In Welsh, the name would be Ynys Twrch Bach.

I love it when the relationship between the Celtic languages is easy to spot.
meemalee said…
@Kavey - Fish!

I would have loved to have come to that photography class - Alastair Hendy is a hero of mine.

@nici_b - "Ynys Twrch Bach" - I love it when you teach me Welsh!
OOH looks delicious.Would be a lovely place to visit,had many holidays in S. West Ireland but never farther North.Seafood always good and very fresh.
chumbles said…
That looks genuinely delicious and I'm with you on the spuds with it; not so certain about salad, but one of my strange fantasies is putting bacon and smoked salmon together; I'll let you know when I've gathered up the courage/thought of something that might work!

Speaking of bacon; for Christmas I'm going to get some of the Fermanagh Black Bacon - featured on the Hairy Bikers Road Trip - I love bacon; such a versatile foodstuff!
meemalee said…
@Northern Snippet - I'm ashamed to say I've never been to Ireland!

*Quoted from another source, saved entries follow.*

Definition checked_add (self rhs : ExactAmount) := combine self rhs false.
Definition checked_sub (self rhs : ExactAmount) := combine self rhs true.

Definition checked_mul (self rhs : ExactAmount) : result ExactError ExactAmount :=
  _ ← check_operands self rhs;
  num ← product (numerator self) (numerator rhs);
  den ← product (denominator self) (denominator rhs);
  reduce num den.

Definition checked_div (self rhs : ExactAmount) : result ExactError ExactAmount :=
  if numerator rhs =? 0 then Err ExactError.DivisionByZero
  else
    _ ← check_operands self rhs;
    num ← product (numerator self) (denominator rhs);
    den ← product (denominator self) (numerator rhs);
    reduce num den.

Definition is_negative (self : ExactAmount) : bool := numerator self <? 0.

Definition ceil (self : ExactAmount) : result ExactError ExactAmount :=
  _ ← check_budget self;
  let whole := Z.quot (numerator self) (denominator self) in
  let whole :=
    if (0 <? numerator self) && negb (Z.rem (numerator self) (denominator self) =? 0)
    then whole + 1 else whole in
  reduce whole 1.

Definition round_half_even_exact (self : ExactAmount) (scale : Z) :
    result ExactError ExactAmount :=
  if 28 <? scale then Err (ExactError.Money MoneyError.ScaleOutOfRange)
  else
    _ ← check_budget self;
    scaled ← product (Z.abs (numerator self)) (ten_pow scale);
    let quotient := Z.quot scaled (denominator self) in
    let remainder := Z.rem scaled (denominator self) in
    twice_remainder ← product remainder 2;
    let quotient :=
      if (denominator self <? twice_remainder)
         || ((twice_remainder =? denominator self) && negb (Z.rem quotient 2 =? 0))
      then quotient + 1 else quotient in
    let quotient := if numerator self <? 0 then - quotient else quotient in
    reduce quotient (ten_pow scale).

(** [Ord::cmp], and the operators derived from it. *)
Definition exact_cmp (self other : ExactAmount) : comparison :=
  numerator self * denominator other ?= numerator other * denominator self.
Definition exact_eqb (a b : ExactAmount) : bool :=
  match exact_cmp a b with Eq => true | _ => false end.
Definition exact_ltb (a b : ExactAmount) : bool :=
  match exact_cmp a b with Lt => true | _ => false end.
Definition exact_leb (a b : ExactAmount) : bool :=
  match exact_cmp a b with Gt => false | _ => true end.

Section exact_decimal.
Context `{RustDecimal}.

Definition from_decimal (value : Decimal) : ExactAmount :=
  exact_normalize (mantissa value) (ten_pow (scale value)).

Definition from_coefficient (coefficient scale : Z) : ExactAmount :=
  exact_normalize coefficient (ten_pow scale).

(** The [while] loop of [posted]; the scale counts it down. *)
Fixpoint strip_tens (fuel : nat) (coefficient scale : Z) : Z * Z :=
  match fuel with
  | O => (coefficient, scale)
  | S fuel =>
      if (0 <? scale) && (Z.rem coefficient 10 =? 0)
      then strip_tens fuel (Z.quot coefficient 10) (scale - 1)
      else (coefficient, scale)
  end.

Definition posted (coefficient : Z) (currency : CurrencySpec) :
    result ExactError PostedMoney :=
  let '(coefficient, scale) :=
    strip_tens (Z.to_nat (currency_scale currency)) coefficient
               (currency_scale currency) in
  if ten_pow 28 <=? Z.abs coefficient
  then Err (ExactError.Money MoneyError.AmountOutOfRange)
  else
    coefficient ← ok_or (checked_i128 coefficient)
                        (ExactError.Money MoneyError.AmountOutOfRange);
    map_err ExactError.Money
      (posted_try_new (from_i128_with_scale coefficient scale) currency).

Definition into_posted_exact (self : ExactAmount) (currency : CurrencySpec) :
    result ExactError PostedMoney :=
  _ ← check_budget self;
  scaled ← product (numerator self) (ten_pow (currency_scale currency));
  if negb (Z.rem scaled (denominator self) =? 0)
  then Err (ExactError.Money MoneyError.InvalidPostingIncrement)
  else posted (Z.quot scaled (denominator self)) currency.

Definition round_half_even (self : ExactAmount) (currency : CurrencySpec) :
    result ExactError PostedMoney :=
  rounded ← round_half_even_exact self (currency_scale currency);
  into_posted_exact rounded currency.

Definition coefficient_at_scale (amount : Decimal) (at_scale : Z) : option Z :=
  let amount := normalize amount in
  if at_scale <? scale amount then None
  else
    let shift := at_scale - scale amount in
    factor ← checked_i128 (10 ^ shift);
    checked_i128 (mantissa amount * factor).

(** ** [ScaledSum] *)

Inductive SumForm :=
| Coefficient (coefficient : Z)
| Fraction (value : ExactAmount).

Record ScaledSum := mkScaledSum {
  sum_scale : Z;
  form : SumForm;
}.

Definition sum_zero (scale : Z) : ScaledSum := mkScaledSum scale (Coefficient 0).
Definition sum_from_exact (value : ExactAmount) (scale : Z) : ScaledSum :=
  mkScaledSum scale (Fraction value).

Definition to_exact (self : ScaledSum) : ExactAmount :=
  match form self with
  | Coefficient coefficient => from_coefficient coefficient (sum_scale self)
  | Fraction value => value
  end.

Definition add_decimal (self : ScaledSum) (amount : Decimal) :
    result ExactError ScaledSum :=
  let fast :=
    match form self with
    | Coefficient total =>
        term ← coefficient_at_scale amount (sum_scale self);
        checked_i128 (total + term)
    | Fraction _ => None
    end in
  match fast with
  | Some next => Ok (mkScaledSum (sum_scale self) (Coefficient next))
  | None =>
      next ← checked_add (to_exact self) (from_decimal amount);
      Ok (mkScaledSum (sum_scale self) (Fraction next))
  end.

Definition add_sum (self other : ScaledSum) : result ExactError ScaledSum :=
  let fast :=
    match form self, form other with
    | Coefficient total, Coefficient term =>
        if sum_scale self =? sum_scale other then checked_i128 (total + term) else None
    | _, _ => None
    end in
  match fast with
  | Some next => Ok (mkScaledSum (sum_scale self) (Coefficient next))
  | None =>
      next ← checked_add (to_exact self) (to_exact other);
      Ok (mkScaledSum (sum_scale self) (Fraction next))
  end.

Definition sum_is_zero (self : ScaledSum) : bool :=
  match form self with
  | Coefficient coefficient => coefficient =? 0
  | Fraction value => numerator value =? 0
  end.

Definition sum_to_posted (self : ScaledSum) (currency : CurrencySpec) :
    result ExactError PostedMoney :=
  let direct :=
    match form self with
    | Coefficient coefficient => try_from_i128_with_scale coefficient (sum_scale self)
    | Fraction _ => None
    end in
  match direct with
  | Some amount => map_err ExactError.Money (posted_try_new amount currency)
  | None => into_posted_exact (to_exact self) currency
  end.

Definition sum_eqb (self other : ScaledSum) : bool :=
  match form self, form other with
  | Coefficient c1, Coefficient c2 =>
      if sum_scale self =? sum_scale other then c1 =? c2
      else exact_eqb (to_exact self) (to_exact other)
  | _, _ => exact_eqb (to_exact self) (to_exact other)
  end.

Definition sum_posted (values : list PostedMoney) (cur : CurrencySpec) :
    result ExactError PostedMoney :=
  _ ← fold_res (fun _ value => map_err ExactError.Money (ensure_same (currency value) cur))
               tt values;
  sum ← fold_res (fun sum value => checked_add sum (from_decimal (amount value)))
                 (from_decimal ZERO) values;
  into_posted_exact sum cur.
End exact_decimal.

(** ** The Euclid loop *)

Lemma euclid_ordered fuel d r :
  0 <= d -> r = 0 \/ (0 < r <= d /\ Z.log2 d + Z.log2 r < Z.of_nat fuel) ->
  euclid fuel d r = Z.gcd d r.
Proof.
  revert d r; induction fuel as [|fuel IH]; intros d r Hd Hr; cbn [euclid].
  { destruct Hr as [->|[_ Hr]]; [by rewrite Z.gcd_0_r_nonneg|].
    pose proof (Z.log2_nonneg d). pose proof (Z.log2_nonneg r). lia. }
  destruct (Z.eqb_spec r 0) as [->|Hr0]; [by rewrite Z.gcd_0_r_nonneg|].
  destruct Hr as [?|[Hr Hfuel]]; [lia|].
  rewrite Z.rem_mod_nonneg by lia.
  pose proof (Z.mod_pos_bound d r ltac:(lia)) as Hmod.
  rewrite IH; [rewrite Z.gcd_comm, Z.gcd_mod by lia; apply Z.gcd_comm|lia|].
  destruct (Z.eq_dec (d mod r) 0) as [->|Hnz]; [by left|right].
  split; [lia|].
  assert (2 * (d mod r) <= d).
  { pose proof (Z.div_mod d r ltac:(lia)). pose proof (Z.div_le_lower_bound d r 1). nia. }
  pose proof (Z.log2_le_mono (2 * (d mod r)) d ltac:(lia)) as Hlog.
  rewrite Z.log2_double in Hlog by lia. lia.
Qed.

Lemma euclid_gcd d r : 0 <= d -> 0 < r -> euclid (euclid_fuel d r) d r = Z.gcd d r.
Proof.
  intros Hd Hr. unfold euclid_fuel.
  pose proof (Z.log2_nonneg d). pose proof (Z.log2_nonneg r).
  destruct (Z.le_gt_cases r d).
  - apply euclid_ordered; [lia|right]. lia.
  - replace (Z.to_nat _) with (S (Z.to_nat (Z.log2 d + 2 * Z.log2 r + 3))) by lia.
    cbn [euclid]. rewrite (proj2 (Z.eqb_neq r 0)) by lia.
    rewrite Z.rem_small by lia. rewrite euclid_ordered; [apply Z.gcd_comm|lia|].
    destruct (Z.eq_dec d 0); [by left|right]. lia.
Qed.

(** ** The rational reference *)

Definition to_Q (a : ExactAmount) : Q := Qmake (numerator a) (Z.to_pos (denominator a)).

Definition of_Q (q : Q) : ExactAmount :=
  let r := Qred q in mkExact (Qnum r) (Zpos (Qden r)).

Definition in_budget (a : ExactAmount) : bool :=
  (Z.abs (numerator a) <? FINAL_BOUND) && (Z.abs (denominator a) <? FINAL_BOUND).

Definition fit (q : Q) : result ExactError ExactAmount :=
  if in_budget (of_Q q) then Ok (of_Q q) else Err ExactError.ArithmeticLimit.

(** Positive denominator, reduced, within budget: what every operation returns. *)
Definition exact_inv (a : ExactAmount) : Prop :=
  0 < denominator a /\ Z.gcd (numerator a) (denominator a) = 1 /\ in_budget a = true.

#[global] Instance of_Q_proper : Proper (Qeq ==> eq) of_Q.
Proof. intros p q Hpq. unfold of_Q. by rewrite (Qred_complete p q Hpq). Qed.

#[global] Instance fit_proper : Proper (Qeq ==> eq) fit.
Proof. intros p q Hpq. unfold fit. by rewrite (of_Q_proper p q Hpq). Qed.

Lemma to_of_Q q : (to_Q (of_Q q) == q)%Q.
Proof.
  unfold to_Q, of_Q; cbn.
  destruct (Qred q) as [n d] eqn:E; cbn. rewrite <- E. apply Qred_correct.
Qed.

Lemma of_Q_reduced q :
  0 < denominator (of_Q q) /\ Z.gcd (numerator (of_Q q)) (denominator (of_Q q)) = 1.
Proof.
  unfold of_Q; cbn. split; [lia|]. apply (Qred_iff (Qred q)), Qred_complete, Qred_correct.
Qed.

Lemma of_to_Q a : 0 < denominator a -> Z.gcd (numerator a) (denominator a) = 1 ->
  of_Q (to_Q a) = a.
Proof.
  destruct a as [n d]; cbn; intros Hd Hg. unfold of_Q, to_Q; cbn [numerator denominator].
  rewrite (proj2 (Qred_iff _)); cbn [Qnum Qden]; rewrite ?Z2Pos.id by lia; done.
Qed.

(** [normalize] computes the reduced fraction. *)
Lemma exact_normalize_pos n d : 0 < d ->
  exact_normalize n d = of_Q (Qmake n (Z.to_pos d)).
Proof.
  intros Hd. unfold exact_normalize, of_Q, Qred.
  pose proof (Z.ggcd_gcd n (Zpos (Z.to_pos d))) as Hg.
  pose proof (Z.ggcd_correct_divisors n (Zpos (Z.to_pos d))) as Hdiv.
  destruct (Z.ggcd n (Zpos (Z.to_pos d))) as [g [n' d']]; cbn [fst snd] in *.
  rewrite Z2Pos.id in * by lia. destruct Hdiv as [Hn Hd'].
  assert (0 < g) by (subst g; pose proof (Z.gcd_nonneg n d);
    assert (Z.gcd n d <> 0) by (intros [? ?]%Z.gcd_eq_0; lia); lia).
  assert (0 < d') by nia.
  destruct (Z.eqb_spec n 0) as [->|Hn0].
  { rewrite Z.gcd_0_l, Z.abs_eq in Hg by lia. assert (n' = 0) by nia. assert (d' = 1) by nia.
    by subst. }
  rewrite (proj2 (Z.ltb_ge d 0)) by lia. rewrite euclid_gcd by lia.
  rewrite Z.gcd_abs_l, <- Hg. cbn [Qnum Qden]. rewrite Z2Pos.id by lia.
  rewrite Hn, Hd' at 1. f_equal; rewrite Z.mul_comm; apply Z.quot_mul; lia.
Qed.

Lemma exact_normalize_neg n d : d < 0 ->
  exact_normalize n d = of_Q (Qmake (- n) (Z.to_pos (- d))).
Proof.
  intros Hd. rewrite <- exact_normalize_pos by lia. unfold exact_normalize.
  destruct (Z.eqb_spec n 0), (Z.eqb_spec (- n) 0); [done|lia|lia|].
  rewrite (proj2 (Z.ltb_lt d 0)), (proj2 (Z.ltb_ge (- d) 0)) by lia. done.
Qed.

(** ** The scratch bounds never reject in-budget operands *)

Lemma bound_product : FINAL_BOUND * FINAL_BOUND = PRODUCT_BOUND.
Proof. by vm_compute. Qed.

Lemma bound_sum : 2 * PRODUCT_BOUND < SUM_BOUND.
Proof. by vm_compute. Qed.

Lemma bound_final : 10 ^ 28 * 10 ^ 200 < FINAL_BOUND.
Proof. by vm_compute. Qed.

Lemma bound_order : 10 < FINAL_BOUND < PRODUCT_BOUND.
Proof. by vm_compute. Qed.

Lemma check_digits_ok v b : Z.abs v < b -> check_digits v b = Ok tt.
Proof. intros. unfold check_digits. by rewrite (proj2 (Z.leb_gt _ _)). Qed.

Lemma check_budget_spec a :
  check_budget a = if in_budget a then Ok tt else Err ExactError.ArithmeticLimit.
Proof.
  unfold check_budget, check_digits, in_budget. rewrite !Z.ltb_antisym.
  by destruct (FINAL_BOUND <=? Z.abs (numerator a)),
    (FINAL_BOUND <=? Z.abs (denominator a)).
Qed.

Lemma product_ok l r : Z.abs (l * r) < PRODUCT_BOUND -> product l r = Ok (l * r).
Proof. intros. unfold product. by rewrite check_digits_ok. Qed.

@chumbles - Ooh, not heard of that one. There's a black bacon from Sussex (I think) which I like made with molasses and Guinness
Sharmila said…
I adore Say Anything. I even had a poster of it on my wall throughout uni, the shot of Lloyd (*sigh*) with the ghetto blaster outside her window.

Anyway.

That salmon looks nice.
Food Urchin said…
You ate smoked salmon at uni???

I'd be lucky to make a tin of corned beef last a week. Bah!
Su-Lin said…
omg, hot smoked salmon is such a gorgeous thing. Trout too. This looks gorgeous.
meemalee said…
@Sharmila - I really need to watch that film properly. I heart John Cusack. He is amazing in the Grifters.

@Food Urchin - But it was two humungous packs for £5! Cheap as chips!

@Su-Lin - I think Inishturkbeg do trout and tuna as well actually - and yes, really good!
Dennis K. said…
The package design looks like it could be a cd! Remember those? ;)
PDH said…
I wants it! Looks lush :^P
meemalee said…
@Dennis K - CD? Ha, I remember cassettes :)

@Pavel - Tis lush!
exploded daniel said…
brilliant- I'm going to have to try this myself though, as my hot-smoked salmon is a bit gross with the wood I've been using.
The name (in Gaelic Innis Torc Beag) actually means "Island of the small wild boar". It's the boar that's small, not the island!